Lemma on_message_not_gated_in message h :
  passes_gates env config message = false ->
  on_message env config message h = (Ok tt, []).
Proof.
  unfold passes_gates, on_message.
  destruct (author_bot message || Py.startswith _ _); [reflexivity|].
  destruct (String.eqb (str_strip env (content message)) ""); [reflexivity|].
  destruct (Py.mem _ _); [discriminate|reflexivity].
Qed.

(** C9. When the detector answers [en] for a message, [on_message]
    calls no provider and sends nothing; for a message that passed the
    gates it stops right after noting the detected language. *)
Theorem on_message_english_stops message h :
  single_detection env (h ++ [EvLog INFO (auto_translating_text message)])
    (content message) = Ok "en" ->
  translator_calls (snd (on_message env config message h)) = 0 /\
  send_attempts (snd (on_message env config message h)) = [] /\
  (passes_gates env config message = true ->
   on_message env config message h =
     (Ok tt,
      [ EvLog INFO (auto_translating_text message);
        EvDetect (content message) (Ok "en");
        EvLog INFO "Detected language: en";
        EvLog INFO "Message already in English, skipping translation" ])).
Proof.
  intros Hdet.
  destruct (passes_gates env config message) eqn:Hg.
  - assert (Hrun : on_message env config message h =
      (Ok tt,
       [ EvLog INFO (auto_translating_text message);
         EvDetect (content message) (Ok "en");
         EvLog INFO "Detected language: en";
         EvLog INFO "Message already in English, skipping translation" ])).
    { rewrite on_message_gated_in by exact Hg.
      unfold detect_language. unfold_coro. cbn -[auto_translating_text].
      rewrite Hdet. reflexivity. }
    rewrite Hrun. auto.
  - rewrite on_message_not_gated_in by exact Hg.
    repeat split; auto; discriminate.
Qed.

----

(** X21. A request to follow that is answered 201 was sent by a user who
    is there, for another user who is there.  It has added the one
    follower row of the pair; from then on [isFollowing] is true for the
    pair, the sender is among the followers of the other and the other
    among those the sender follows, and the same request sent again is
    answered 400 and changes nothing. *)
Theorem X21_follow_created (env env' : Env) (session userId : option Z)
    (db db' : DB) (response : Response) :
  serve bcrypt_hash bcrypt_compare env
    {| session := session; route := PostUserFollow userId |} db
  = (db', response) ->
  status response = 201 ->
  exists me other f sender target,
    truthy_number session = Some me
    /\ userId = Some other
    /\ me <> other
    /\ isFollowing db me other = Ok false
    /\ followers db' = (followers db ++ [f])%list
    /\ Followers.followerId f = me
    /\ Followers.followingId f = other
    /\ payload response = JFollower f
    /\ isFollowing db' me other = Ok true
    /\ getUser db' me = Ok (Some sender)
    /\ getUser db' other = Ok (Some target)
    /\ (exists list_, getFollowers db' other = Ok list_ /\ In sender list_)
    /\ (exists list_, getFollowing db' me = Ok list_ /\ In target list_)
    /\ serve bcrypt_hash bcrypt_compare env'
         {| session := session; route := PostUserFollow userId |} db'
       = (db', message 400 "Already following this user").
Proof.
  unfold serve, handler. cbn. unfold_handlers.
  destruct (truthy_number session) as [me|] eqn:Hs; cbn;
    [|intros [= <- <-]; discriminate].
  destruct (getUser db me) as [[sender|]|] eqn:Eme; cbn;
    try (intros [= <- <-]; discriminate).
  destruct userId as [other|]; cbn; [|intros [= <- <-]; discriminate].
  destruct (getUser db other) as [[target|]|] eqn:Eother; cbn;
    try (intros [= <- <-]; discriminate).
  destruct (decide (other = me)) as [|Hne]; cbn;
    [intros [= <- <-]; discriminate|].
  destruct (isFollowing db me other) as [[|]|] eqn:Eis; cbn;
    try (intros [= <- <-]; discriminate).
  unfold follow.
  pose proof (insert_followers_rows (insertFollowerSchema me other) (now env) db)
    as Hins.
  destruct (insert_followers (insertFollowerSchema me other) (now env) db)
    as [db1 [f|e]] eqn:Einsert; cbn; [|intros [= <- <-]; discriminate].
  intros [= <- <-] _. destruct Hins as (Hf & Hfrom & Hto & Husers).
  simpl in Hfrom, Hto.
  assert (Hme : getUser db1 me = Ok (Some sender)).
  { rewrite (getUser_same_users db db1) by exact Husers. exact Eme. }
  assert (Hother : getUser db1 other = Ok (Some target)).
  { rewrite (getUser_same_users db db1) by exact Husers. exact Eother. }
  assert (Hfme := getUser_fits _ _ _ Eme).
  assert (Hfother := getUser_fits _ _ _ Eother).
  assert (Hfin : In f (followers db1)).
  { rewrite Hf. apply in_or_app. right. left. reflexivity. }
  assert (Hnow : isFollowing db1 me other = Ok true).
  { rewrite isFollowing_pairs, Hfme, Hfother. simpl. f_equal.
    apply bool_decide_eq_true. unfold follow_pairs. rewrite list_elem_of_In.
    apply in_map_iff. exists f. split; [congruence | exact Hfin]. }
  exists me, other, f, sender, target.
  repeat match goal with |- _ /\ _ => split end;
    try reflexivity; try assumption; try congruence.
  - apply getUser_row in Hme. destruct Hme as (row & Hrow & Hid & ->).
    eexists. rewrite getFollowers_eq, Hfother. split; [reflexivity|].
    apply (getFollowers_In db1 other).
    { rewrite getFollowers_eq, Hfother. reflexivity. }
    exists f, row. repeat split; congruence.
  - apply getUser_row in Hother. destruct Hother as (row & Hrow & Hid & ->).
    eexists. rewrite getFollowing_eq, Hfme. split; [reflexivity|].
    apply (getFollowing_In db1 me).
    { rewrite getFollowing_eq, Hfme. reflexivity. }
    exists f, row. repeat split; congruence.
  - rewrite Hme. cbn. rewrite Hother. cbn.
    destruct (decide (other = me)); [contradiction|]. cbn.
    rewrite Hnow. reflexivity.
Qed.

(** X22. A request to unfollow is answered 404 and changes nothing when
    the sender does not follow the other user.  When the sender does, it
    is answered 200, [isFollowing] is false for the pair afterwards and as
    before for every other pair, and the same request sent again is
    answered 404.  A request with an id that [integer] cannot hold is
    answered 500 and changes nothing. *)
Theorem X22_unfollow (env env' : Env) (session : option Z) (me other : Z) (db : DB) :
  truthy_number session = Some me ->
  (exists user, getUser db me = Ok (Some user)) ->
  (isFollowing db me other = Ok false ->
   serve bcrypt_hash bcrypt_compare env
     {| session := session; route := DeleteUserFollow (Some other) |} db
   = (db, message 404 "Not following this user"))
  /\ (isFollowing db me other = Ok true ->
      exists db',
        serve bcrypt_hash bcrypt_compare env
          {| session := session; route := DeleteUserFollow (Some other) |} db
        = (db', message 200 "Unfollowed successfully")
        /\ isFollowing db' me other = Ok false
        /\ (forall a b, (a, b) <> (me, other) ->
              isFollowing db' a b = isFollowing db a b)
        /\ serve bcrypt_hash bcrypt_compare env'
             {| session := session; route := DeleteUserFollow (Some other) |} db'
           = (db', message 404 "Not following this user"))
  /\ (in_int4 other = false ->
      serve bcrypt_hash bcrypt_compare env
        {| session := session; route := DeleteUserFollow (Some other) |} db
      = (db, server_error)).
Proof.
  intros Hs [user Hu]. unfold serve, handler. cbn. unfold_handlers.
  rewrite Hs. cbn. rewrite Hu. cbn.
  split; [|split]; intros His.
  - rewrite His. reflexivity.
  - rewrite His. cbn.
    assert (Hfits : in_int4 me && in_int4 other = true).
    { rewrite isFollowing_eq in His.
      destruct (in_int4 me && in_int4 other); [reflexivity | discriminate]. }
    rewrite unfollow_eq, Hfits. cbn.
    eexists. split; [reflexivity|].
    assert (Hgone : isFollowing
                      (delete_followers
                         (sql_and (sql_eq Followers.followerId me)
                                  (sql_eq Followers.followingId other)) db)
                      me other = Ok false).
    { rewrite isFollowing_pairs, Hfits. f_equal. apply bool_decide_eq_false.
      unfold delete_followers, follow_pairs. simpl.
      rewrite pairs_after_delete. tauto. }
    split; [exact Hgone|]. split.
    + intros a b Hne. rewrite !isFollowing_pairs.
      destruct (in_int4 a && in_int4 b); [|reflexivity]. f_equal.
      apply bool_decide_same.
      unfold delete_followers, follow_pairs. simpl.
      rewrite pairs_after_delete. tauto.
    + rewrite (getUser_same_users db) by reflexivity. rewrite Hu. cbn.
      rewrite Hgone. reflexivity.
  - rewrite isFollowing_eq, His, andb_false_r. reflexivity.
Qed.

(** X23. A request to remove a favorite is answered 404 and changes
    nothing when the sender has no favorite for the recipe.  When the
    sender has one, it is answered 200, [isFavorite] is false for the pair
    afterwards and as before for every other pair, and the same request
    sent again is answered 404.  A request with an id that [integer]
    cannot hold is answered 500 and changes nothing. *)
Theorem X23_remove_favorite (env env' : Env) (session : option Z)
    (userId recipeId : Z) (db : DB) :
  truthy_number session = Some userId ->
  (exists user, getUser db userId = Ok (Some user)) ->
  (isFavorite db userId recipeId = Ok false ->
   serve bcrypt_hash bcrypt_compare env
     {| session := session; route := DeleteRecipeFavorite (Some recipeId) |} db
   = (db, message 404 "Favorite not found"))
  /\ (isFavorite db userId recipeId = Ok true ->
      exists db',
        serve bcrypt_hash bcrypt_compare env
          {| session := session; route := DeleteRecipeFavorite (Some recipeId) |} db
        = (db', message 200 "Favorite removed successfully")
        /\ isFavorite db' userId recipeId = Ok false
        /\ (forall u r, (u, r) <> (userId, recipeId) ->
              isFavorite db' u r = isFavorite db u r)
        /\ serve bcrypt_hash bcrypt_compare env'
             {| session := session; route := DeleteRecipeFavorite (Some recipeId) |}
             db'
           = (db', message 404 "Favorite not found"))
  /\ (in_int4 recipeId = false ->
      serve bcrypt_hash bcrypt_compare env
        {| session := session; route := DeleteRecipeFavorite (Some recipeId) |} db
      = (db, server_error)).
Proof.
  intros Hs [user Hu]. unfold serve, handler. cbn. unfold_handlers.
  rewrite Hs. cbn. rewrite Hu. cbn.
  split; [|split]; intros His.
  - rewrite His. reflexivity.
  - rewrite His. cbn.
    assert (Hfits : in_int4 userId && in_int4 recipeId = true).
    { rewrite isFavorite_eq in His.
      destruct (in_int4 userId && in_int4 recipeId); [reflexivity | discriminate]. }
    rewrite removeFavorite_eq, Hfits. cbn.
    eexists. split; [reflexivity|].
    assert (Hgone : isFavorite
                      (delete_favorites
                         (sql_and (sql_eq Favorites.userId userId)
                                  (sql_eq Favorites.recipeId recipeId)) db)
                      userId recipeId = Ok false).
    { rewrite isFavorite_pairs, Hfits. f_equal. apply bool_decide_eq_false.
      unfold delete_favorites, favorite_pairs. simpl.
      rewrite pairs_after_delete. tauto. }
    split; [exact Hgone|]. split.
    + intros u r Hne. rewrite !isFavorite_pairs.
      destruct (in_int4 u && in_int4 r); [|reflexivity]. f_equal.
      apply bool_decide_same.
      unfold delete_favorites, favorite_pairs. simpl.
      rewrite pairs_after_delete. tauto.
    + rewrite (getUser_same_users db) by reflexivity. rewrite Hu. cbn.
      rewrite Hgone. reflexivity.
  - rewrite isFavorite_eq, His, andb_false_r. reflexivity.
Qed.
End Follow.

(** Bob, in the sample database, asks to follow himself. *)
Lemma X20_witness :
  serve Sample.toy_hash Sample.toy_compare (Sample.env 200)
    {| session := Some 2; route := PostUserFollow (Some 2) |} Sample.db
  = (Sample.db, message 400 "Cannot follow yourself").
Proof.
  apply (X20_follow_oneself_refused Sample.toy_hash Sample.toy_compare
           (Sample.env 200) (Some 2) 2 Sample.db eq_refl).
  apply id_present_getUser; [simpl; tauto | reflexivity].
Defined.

----

• **Exercise requirements**
Identify each line in the records above containing the word "before"; copy those lines.

• **Response to the exercise**
    before for every other pair, and the same request sent again is
    afterwards and as before for every other pair, and the same request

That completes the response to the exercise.